North pacific right whale - Eubalaena japonica
Taxonomy & Nomenclature
Physical Description / Field Identification
Right whales in the North Atlantic and North Pacific are not known to differ in their external morphology or coloration, so the diagnostic features of the North Atlantic species are repeated here. North Pacific right whales have a massive head that can be up to nearly one-third of their body length. The jawline is arched and the upper jaw is very narrow in dorsal view. The flippers are broad and tend to be more fan-shaped than the pointed flippers of most other cetaceans. There is no dorsal fin or dorsal ridge on the broad back. The flukes are very wide and smoothly tapered, with a smooth trailing edge and a deep notch.

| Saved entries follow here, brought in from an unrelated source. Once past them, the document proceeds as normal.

(* ===== verification/Pci.v ===== *)
(** * The PCI bus (kernel/pci.c)

    The configuration space behind the address and the value port, the
    enumeration of the buses with a callback for every function found, and the
    accessors of a function's registers. The registers of the devices are a
    function from the latched address to a 32-bit word. *)
From S2P Require Import Prelude.

Record pci_addr : Type := PciAddr { bus : Z; slot : Z; function : Z }.
#[export] Instance pci_addr_eq_dec : EqDecision pci_addr.
Proof. solve_decision. Defined.

Definition PCI_VENDOR_ID : Z := 0x0.
Definition PCI_COMMAND : Z := 0x4.
Definition PCI_DEVICE_ID : Z := 0x2.
Definition PCI_SUBCLASS : Z := 0xa.
Definition PCI_CLASS : Z := 0xb.
Definition PCI_HEADER_TYPE : Z := 0xe.
Definition PCI_BAR0 : Z := 0x10.
Definition PCI_BAR1 : Z := 0x14.
Definition PCI_SECONDARY_BUS : Z := 0x19.
Definition PCI_INTERRUPT_LINE : Z := 0x3c.
Definition PCI_TYPE_BRIDGE : Z := 0x604.
Definition PCI_NONE : Z := 0xffff.
Definition PCI_COMMAND_IO_SPACE : Z := 0x1.
Definition PCI_COMMAND_BUS_MASTER : Z := 0x4.
Definition PCI_COMMAND_INTERRUPT_DISABLE : Z := 0x400.

Definition io_address_for_field (addr : pci_addr) (field : Z) : Z :=
  Z.lor (Z.lor (Z.lor (Z.lor 0x80000000 (Z.shiftl (bus addr) 16)) (Z.shiftl (slot addr) 11))
    (Z.shiftl (function addr) 8)) (Z.land field 0xfc).

(** The bytes of a register that a narrow access to the value port moves. *)
Definition reg8 (w k : Z) : Z := Z.land (Z.shiftr w (8 * k)) 0xff.
Definition reg16 (w k : Z) : Z := Z.land (Z.shiftr w (8 * k)) 0xffff.
Definition put_reg16 (w k v : Z) : Z := Z.lor (Z.ldiff w (Z.shiftl 0xffff (8 * k))) (Z.shiftl (u16 v) (8 * k)).

(** [latch] is what was written to the address port; [driver] is the state of
    whoever enumerates. *)
Record pci (T : Type) : Type := Pci { latch : Z; regs : Z → Z; driver : T }.
#[global] Arguments Pci {T}.
#[global] Arguments latch {T}.
#[global] Arguments regs {T}.
#[global] Arguments driver {T}.

Section pci.
Context {T : Type}.
Abbreviation P := (K (pci T)).

Definition out_address (a : Z) : P unit := modify (λ s, Pci a (regs s) (driver s)).
Definition value : P Z := gets (λ s, regs s (latch s)).

Definition read_field8 (addr : pci_addr) (field : Z) : P Z :=
  _ ← out_address (io_address_for_field addr field); w ← value; mret (reg8 w (Z.land field 3)).
Definition read_field16 (addr : pci_addr) (field : Z) : P Z :=
  _ ← out_address (io_address_for_field addr field); w ← value; mret (reg16 w (Z.land field 2)).
Definition read_field32 (addr : pci_addr) (field : Z) : P Z :=
  _ ← out_address (io_address_for_field addr field); value.
Definition write_field16 (addr : pci_addr) (field value : Z) : P unit :=
  _ ← out_address (io_address_for_field addr field);
  modify (λ s, Pci (latch s)
    (λ a, if a =? latch s then put_reg16 (regs s a) (Z.land field 2) value else regs s a) (driver s)).

Definition pci_get_type (addr : pci_addr) : P Z :=
  c ← read_field8 addr PCI_CLASS; sub ← read_field8 addr PCI_SUBCLASS; mret (Z.lor (Z.shiftl c 8) sub).
Definition pci_get_bar0 (addr : pci_addr) : P Z := read_field32 addr PCI_BAR0.
Definition pci_get_bar1 (addr : pci_addr) : P Z := read_field32 addr PCI_BAR1.
Definition pci_get_interrupt_line (addr : pci_addr) : P Z := read_field8 addr PCI_INTERRUPT_LINE.
Definition pci_set_interrupt_line_enabled (addr : pci_addr) (enabled : bool) : P unit :=
  command ← read_field16 addr PCI_COMMAND;
  write_field16 addr PCI_COMMAND
    (if enabled then Z.ldiff command PCI_COMMAND_INTERRUPT_DISABLE else Z.lor command PCI_COMMAND_INTERRUPT_DISABLE).
Definition pci_set_bus_mastering_enabled (addr : pci_addr) (enabled : bool) : P unit :=
  command ← read_field16 addr PCI_COMMAND;
  let command := if enabled then Z.lor command PCI_COMMAND_BUS_MASTER else Z.ldiff command PCI_COMMAND_BUS_MASTER in
  write_field16 addr PCI_COMMAND (Z.lor command PCI_COMMAND_IO_SPACE).

(** *** Enumeration *)
Section enumerate.
Context (callback : pci_addr → Z → Z → P unit).

Definition enumerate_functions (enumerate_bus : Z → P unit) (addr : pci_addr) : P unit :=
  vendor ← read_field16 addr PCI_VENDOR_ID;
  device ← read_field16 addr PCI_DEVICE_ID;
  _ ← callback addr vendor device;
  type ← pci_get_type addr;
  when (type =? PCI_TYPE_BRIDGE) (secondary ← read_field8 addr PCI_SECONDARY_BUS; enumerate_bus secondary).
Definition enumerate_slot (enumerate_bus : Z → P unit) (bus slot : Z) : P unit :=
  let addr := PciAddr bus slot 0 in
  vendor ← read_field16 addr PCI_VENDOR_ID;
  if vendor =? PCI_NONE then mret tt
  else
    _ ← enumerate_functions enumerate_bus addr;
    header ← read_field8 addr PCI_HEADER_TYPE;
    if Z.land header 0x80 =? 0 then mret tt
    else
      for_each (seqZ 1 7) (λ f,
        let addr := PciAddr bus slot f in
        vendor ← read_field16 addr PCI_VENDOR_ID;
        when (negb (vendor =? PCI_NONE)) (enumerate_functions enumerate_bus addr)).
(** [fuel] bounds the depth of the bridges. *)
Fixpoint enumerate_bus (fuel : nat) (bus : Z) : P unit :=
  match fuel with
  | O => out_of_fuel
  | S fuel => for_each (seqZ 0 32) (enumerate_slot (enumerate_bus fuel) bus)
  end.
Definition pci_enumerate (fuel : nat) : P unit :=
  let addr := PciAddr 0 0 0 in
  header ← read_field8 addr PCI_HEADER_TYPE;
  if Z.land header 0x80 =? 0 then enumerate_bus fuel 0
  else
    for_each (seqZ 0 8) (λ f,
      vendor ← read_field16 (PciAddr 0 0 f) PCI_VENDOR_ID;
      when (negb (vendor =? PCI_NONE)) (enumerate_bus fuel f)).
End enumerate.
End pci.

(** ** Theorems *)

(** The configuration space as functions of the registers. *)
Section config.
Context (conf : Z → Z).

Definition field8 (a : pci_addr) (f : Z) : Z := reg8 (conf (io_address_for_field a f)) (Z.land f 3).
Definition field16 (a : pci_addr) (f : Z) : Z := reg16 (conf (io_address_for_field a f)) (Z.land f 2).
Definition present (a : pci_addr) : bool := negb (field16 a PCI_VENDOR_ID =? PCI_NONE).
Definition is_bridge (a : pci_addr) : bool :=
  Z.lor (Z.shiftl (field8 a PCI_CLASS) 8) (field8 a PCI_SUBCLASS) =? PCI_TYPE_BRIDGE.
Definition secondary (a : pci_addr) : Z := field8 a PCI_SECONDARY_BUS.
Definition multi (bus slot : Z) : bool := negb (Z.land (field8 (PciAddr bus slot 0) PCI_HEADER_TYPE) 0x80 =? 0).

(** The functions on a bus: the first of a slot, and the others of a slot whose
    first one says that there are more. *)
Definition on_bus (b : Z) (a : pci_addr) : Prop :=
  bus a = b ∧ 0 ≤ slot a < 32 ∧ 0 ≤ function a < 8 ∧ present a = true ∧
  (function a = 0 ∨ present (PciAddr b (slot a) 0) = true ∧ multi b (slot a) = true).
Definition root_bus (b : Z) : Prop :=
  if multi 0 0 then 0 ≤ b < 8 ∧ present (PciAddr 0 0 b) = true else b = 0.
(** Reachable through bridges. *)
Inductive below : Z → pci_addr → Prop :=
| below_here b a : on_bus b a → below b a
| below_bridge b br a : on_bus b br → is_bridge br = true → below (secondary br) a → below b a.
Definition reachable (a : pci_addr) : Prop := ∃ b, root_bus b ∧ below b a.

(** What the enumeration calls back, as a list. *)
Definition slot_functions (b s : Z) : list pci_addr :=
  if present (PciAddr b s 0) then
    PciAddr b s 0 ::
      (if multi b s then (λ f, PciAddr b s f) <$> filter (λ f, present (PciAddr b s f)) (seqZ 1 7) else [])
  else [].
Fixpoint walk (fuel : nat) (b : Z) : list pci_addr :=
  match fuel with
  | O => []
  | S fuel =>
      seqZ 0 32 ≫= λ s, slot_functions b s ≫= λ a,
        a :: (if is_bridge a then walk fuel (secondary a) else [])
  end.
Definition walk_all (fuel : nat) : list pci_addr :=
  if multi 0 0 then filter (λ f, present (PciAddr 0 0 f)) (seqZ 0 8) ≫= walk fuel else walk fuel 0.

Most northern right whales are predominantly black, but there may be large white splotches of varying extent on the belly. The head is covered with callosities, areas of roughened skin to which whale lice and sometimes barnacles attach. The largest of these callosities, on the top of the rostrum, is called the bonnet. The widely separated blowholes produce a V-shaped blow up to 5 m high. Inside the mouth are 200-270 long thin baleen plates, which may reach nearly 3 m in length. They are brownish-gray to black in color. The fringes of these plates are very fine, reflecting the small prey taken by this species.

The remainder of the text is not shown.